(** * pkg/encoding/ecdsa.go: secp256k1 key and signature codec

    A shallow embedding of [EncodeS256PubKey], [DecodeECDSAPubKey] and
    [ComposeECDSASignature], together with the parts of Go's [math/big]
    and of the slice builtins that these three functions call.

    Conventions.
    - A Go [[]byte] is a [list byte]; a [*big.Int] is a [Z] (pointers are
      taken to be non-nil).
    - A Go call either returns a value, returns a non-nil [error], or
      panics; this is the three-way type [outcome].
    - [ComposeECDSASignature] is given twice: by value, on byte strings,
      and over a store of backing arrays ([ComposeECDSASignature_in]),
      where allocation and sharing are visible.  [Compose_in_run] relates
      the two. *)

From Stdlib Require Import ZArith NArith Lia.
From Stdlib Require Import Strings.Byte.
From stdpp Require Import base list strings.

Local Open Scope Z_scope.

(** ** Outcomes of a Go call *)

(** [errors.New(msg)]: an error value is its message. *)
Definition error := string.

Module errors.
Definition New (msg : string) : error := msg.
End errors.

(** The run-time panics that the embedded code can raise. *)
Inductive panic : Type :=
  | BufferTooSmall     (* "math/big: buffer too small to fit value" *)
  | IndexOutOfRange.   (* runtime error: index out of range *)

Inductive outcome (A : Type) : Type :=
  | Ret (a : A)        (* normal return, [err == nil] *)
  | Fail (e : error)   (* return with a non-nil error *)
  | Panic (p : panic). (* the call panics *)

Arguments Ret {A} a.
Arguments Fail {A} e.
Arguments Panic {A} p.

#[global] Instance outcome_bind : MBind outcome := fun A B f m =>
  match m with
  | Ret a => f a
  | Fail e => Fail e
  | Panic p => Panic p
  end.

(** ** Slice builtins *)

(** [make([]byte, n)] *)
Definition make (n : nat) : list byte := replicate n x00.

(** [buf[lo:hi]] *)
Definition slice (buf : list byte) (lo hi : nat) : list byte :=
  take (hi - lo) (drop lo buf).

(** [copy(dst, src)]: the new contents of [dst]; the first
    [min(len(dst), len(src))] elements are overwritten. *)
Definition copy (dst src : list byte) : list byte :=
  let n := Nat.min (length dst) (length src) in
  take n src ++ drop n dst.

(** [copy(buf[lo:hi], src)], seen from [buf]: the window is overwritten in
    place, the rest of the backing array is untouched. *)
Definition copy_slice (buf : list byte) (lo hi : nat) (src : list byte)
  : list byte :=
  take lo buf ++ copy (slice buf lo hi) src ++ drop hi buf.

(** [s[i]] as an rvalue: panics when [i] is out of range. *)
Definition index (s : list byte) (i : nat) : outcome byte :=
  match s !! i with
  | Some b => Ret b
  | None => Panic IndexOutOfRange
  end.

(** [s[i] = v]: panics when [i] is out of range. *)
Definition store (s : list byte) (i : nat) (v : byte) : outcome (list byte) :=
  if decide (i < length s)%nat then Ret (<[i := v]> s)
  else Panic IndexOutOfRange.

(** ** math/big

    [math/big] is Go's standard library.  The three methods the codec
    calls are written after [int.go] and [nat.go]: [SetBytes] reads a
    big-endian magnitude, [nat.bytes] writes one into the tail of a buffer
    and panics when a non-zero byte would fall before its start, [Bytes]
    and [FillBytes] are its two callers. *)

(** [byte(d)]: the low eight bits of a word. *)
Definition byte_of_N (d : N) : byte :=
  match Byte.of_N (d mod 256) with
  | Some b => b
  | None => x00
  end.

Module big.

(** [nat.setBytes]: the big-endian value of a byte string. *)
Definition setBytes (buf : list byte) : N :=
  fold_left (fun acc b => (acc * 256 + Byte.to_N b)%N) buf 0%N.

(** [new(big.Int).SetBytes(buf)]: a non-negative integer. *)
Definition SetBytes (buf : list byte) : Z := Z.of_N (setBytes buf).

(** [nat.bytes] writes the magnitude from its low end into the tail of
    the buffer, one byte per step.  [put n a] is the contents of an
    [n]-byte buffer after the loop. *)
Fixpoint put (n : nat) (a : N) : list byte :=
  match n with
  | O => []
  | S k => put k (a / 256)%N ++ [byte_of_N a]
  end.

(** The bytes of the magnitude that would fall before the start of an
    [n]-byte buffer; [nat.bytes] panics as soon as one of them is not
    zero. *)
Definition spill (n : nat) (a : N) : N := (a / 256 ^ N.of_nat n)%N.

(** [x.FillBytes(buf)]: the buffer is cleared, then filled with [|x|],
    zero-extended, big-endian. *)
Definition FillBytes (x : Z) (buf : list byte) : outcome (list byte) :=
  let a := Z.abs_N x in
  if (spill (length buf) a =? 0)%N then Ret (put (length buf) a)
  else Panic BufferTooSmall.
########################################
WORK ITEM:
Looking at the material above, please copy exactly every line from its first line through the line containing "panics; this is", with both ends included and nothing else.

TASK OUTPUT:
(** * pkg/encoding/ecdsa.go: secp256k1 key and signature codec

    A shallow embedding of [EncodeS256PubKey], [DecodeECDSAPubKey] and
    [ComposeECDSASignature], together with the parts of Go's [math/big]
    and of the slice builtins that these three functions call.

    Conventions.
    - A Go [[]byte] is a [list byte]; a [*big.Int] is a [Z] (pointers are
      taken to be non-nil).
    - A Go call either returns a value, returns a non-nil [error], or
      panics; this is the three-way type [outcome].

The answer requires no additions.